■ THE PROBLEM
Set out exactly every line of the entries below, starting at the line that holds "assert (F2 : ioapic_id_field" and stopping after the line that holds "replace (Z.odd (flags".
- - - - - - -
Lemma mpt_enum_ioapics_run vm_map s h es :
  yaos2_initialized (mp_machine s) = false → mpt_header s = Some h → table_at (mp_mem s) h es → io_list (g_val (mp_sys s)) = [] →
  (∀ id addr, (id, addr) ∈ enabled_ioapics es → ∃ v, vm_map_walk vm_map addr true = Done v) →
  ∃ s', mpt_enum_ioapics vm_map s = Done (tt, s') ∧ same_place s s' ∧ g_ls (mp_sys s') = g_ls (mp_sys s) ∧
    io_list (g_val (mp_sys s')) = reverse (numbered vm_map 0 (enabled_ioapics es)).
Proof.
  intros Hy Hh T Hn Hw. unfold mpt_enum_ioapics.
  rewrite (bind_run _ _ s tt s) by (unfold before_initialized, bind, get; by rewrite Hy). unfold bind at 1, modify at 1. set (s0 := mpset_offset 0 s).
  destruct (mpt_walk_run (fun done s' => same_place s s' ∧ g_ls (mp_sys s') = g_ls (mp_sys s) ∧ ioapic_offset s' = u8 (24 * Z.of_nat (length (enabled_ioapics done))) ∧
      io_list (g_val (mp_sys s')) = reverse (numbered vm_map 0 (enabled_ioapics done)))
    (mpt_enum_ioapics_receiver vm_map) (mp_mem s) h es s0) as (s' & E & _ & R1 & R2 & R3 & R4); [|done|done|done| |].
  - intros done e p s1 Hm (Q & V & O & L) Hpre Hb. unfold mpt_enum_ioapics_receiver. unfold bind at 1, get. rewrite Hm.
    assert (Hty : entry_type (mp_mem s) p = nth 0 (encode e) 0).
    { unfold entry_type. rewrite <- (byte_at (mp_mem s) p (encode e) 0 Hb) by (destruct e; cbn; lia). f_equal. lia. }
    assert (Hsame : enabled_ioapics [e] = [] → ∃ s', Done (tt, s1) = Done (tt, s') ∧ mp_mem s' = mp_mem s ∧ same_place s s' ∧ g_ls (mp_sys s') = g_ls (mp_sys s) ∧
      ioapic_offset s' = u8 (24 * Z.of_nat (length (enabled_ioapics (done ++ [e])))) ∧ io_list (g_val (mp_sys s')) = reverse (numbered vm_map 0 (enabled_ioapics (done ++ [e])))).
    { intros He. exists s1. unfold enabled_ioapics in *. rewrite omap_app, He, app_nil_r. done. }
    rewrite Hty. destruct e as [| |id ver flags addr| |]; cbn [encode app nth]; try (by apply Hsame).
    change (negb (MP_CONF_IOAPIC =? MP_CONF_IOAPIC)) with false. cbv iota.
    assert (F1 : ioapic_flags (mp_mem s) p = u8 flags).
    { unfold ioapic_flags. change (p + 3) with (p + Z.of_nat 3). by rewrite (byte_at _ _ _ _ Hb) by (cbn; lia). }
    assert (F2 : ioapic_id_field (mp_mem s) p = u8 id).
    { unfold ioapic_id_field. change (p + 1) with (p + Z.of_nat 1). by rewrite (byte_at _ _ _ _ Hb) by (cbn; lia). }
    assert (F3 : ioapic_addr (mp_mem s) p = u32 addr).
    { unfold ioapic_addr. rewrite load32_bytes. change (length (encode (EIoapic id ver flags addr))) with (4 + 4)%nat in Hb.
      rewrite read_bytes_app in Hb. cbn [encode] in Hb. apply app_inj_1 in Hb as [_ Hb]; [|by rewrite length_read_bytes].
      change (p + 4) with (p + Z.of_nat 4). rewrite Hb. by rewrite le_val_bytes. }
    rewrite F1, F2, F3. assert (Ho : negb (Z.land (u8 flags) MP_CONF_IOAPIC_EN =? 0) = Z.odd flags).
    { change MP_CONF_IOAPIC_EN with (Z.ones 1). rewrite Z.land_ones by lia. unfold u8. change (2 ^ 1) with 2. rewrite Zmod_odd.
      replace (Z.odd (flags mod 2 ^ 8)) with (Z.odd flags); [by destruct (Z.odd flags)|].
      rewrite (Z.div_mod flags (2 ^ 8)) at 1 by lia. rewrite Z.add_comm. change (2 ^ 8) with (2 * 128) at 2. rewrite <- Z.mul_assoc. by rewrite Z.odd_add_mul_2. }
    rewrite Ho. destruct (Z.odd flags) eqn:Eo; cbn [when]; [|apply Hsame; cbn; by rewrite Eo].
    assert (He : enabled_ioapics (done ++ [EIoapic id ver flags addr]) = enabled_ioapics done ++ [(u8 id, u32 addr)]).
    { unfold enabled_ioapics. rewrite omap_app. cbn. by rewrite Eo. }
    destruct (Hw (u8 id) (u32 addr)) as [v Hv].
    { destruct Hpre as [k ->]. unfold enabled_ioapics at 1. rewrite omap_app. fold (enabled_ioapics (done ++ [EIoapic id ver flags addr])). rewrite He.
      apply elem_of_app. left. apply elem_of_app. right. by apply list_elem_of_singleton. }
    unfold on_io, ioapic_register, zoom, on_val, zoom. unfold bind at 1. unfold bind at 1. rewrite Hv. unfold modify. eexists. split; [reflexivity|].
    split; [done|]. split; [exact Q|]. split; [exact V|]. cbn. split.
    + rewrite He, length_app, O. unfold u8. rewrite Z.add_mod_idemp_l by lia. f_equal. cbn. lia.
    + rewrite He, numbered_snoc, reverse_app, L. cbn [numbered]. rewrite Hv. cbn. f_equal. f_equal. rewrite O. by destruct (enabled_ioapics done).
  - split; [done|]. split; [done|]. split; [done|]. exact Hn.
  - exists s'. split; [exact E|]. by split.
Qed.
- - - - - - -
■ SOLUTION FOR THIS PROBLEM
    assert (F2 : ioapic_id_field (mp_mem s) p = u8 id).
    { unfold ioapic_id_field. change (p + 1) with (p + Z.of_nat 1). by rewrite (byte_at _ _ _ _ Hb) by (cbn; lia). }
    assert (F3 : ioapic_addr (mp_mem s) p = u32 addr).
    { unfold ioapic_addr. rewrite load32_bytes. change (length (encode (EIoapic id ver flags addr))) with (4 + 4)%nat in Hb.
      rewrite read_bytes_app in Hb. cbn [encode] in Hb. apply app_inj_1 in Hb as [_ Hb]; [|by rewrite length_read_bytes].
      change (p + 4) with (p + Z.of_nat 4). rewrite Hb. by rewrite le_val_bytes. }
    rewrite F1, F2, F3. assert (Ho : negb (Z.land (u8 flags) MP_CONF_IOAPIC_EN =? 0) = Z.odd flags).
    { change MP_CONF_IOAPIC_EN with (Z.ones 1). rewrite Z.land_ones by lia. unfold u8. change (2 ^ 1) with 2. rewrite Zmod_odd.
      replace (Z.odd (flags mod 2 ^ 8)) with (Z.odd flags); [by destruct (Z.odd flags)|].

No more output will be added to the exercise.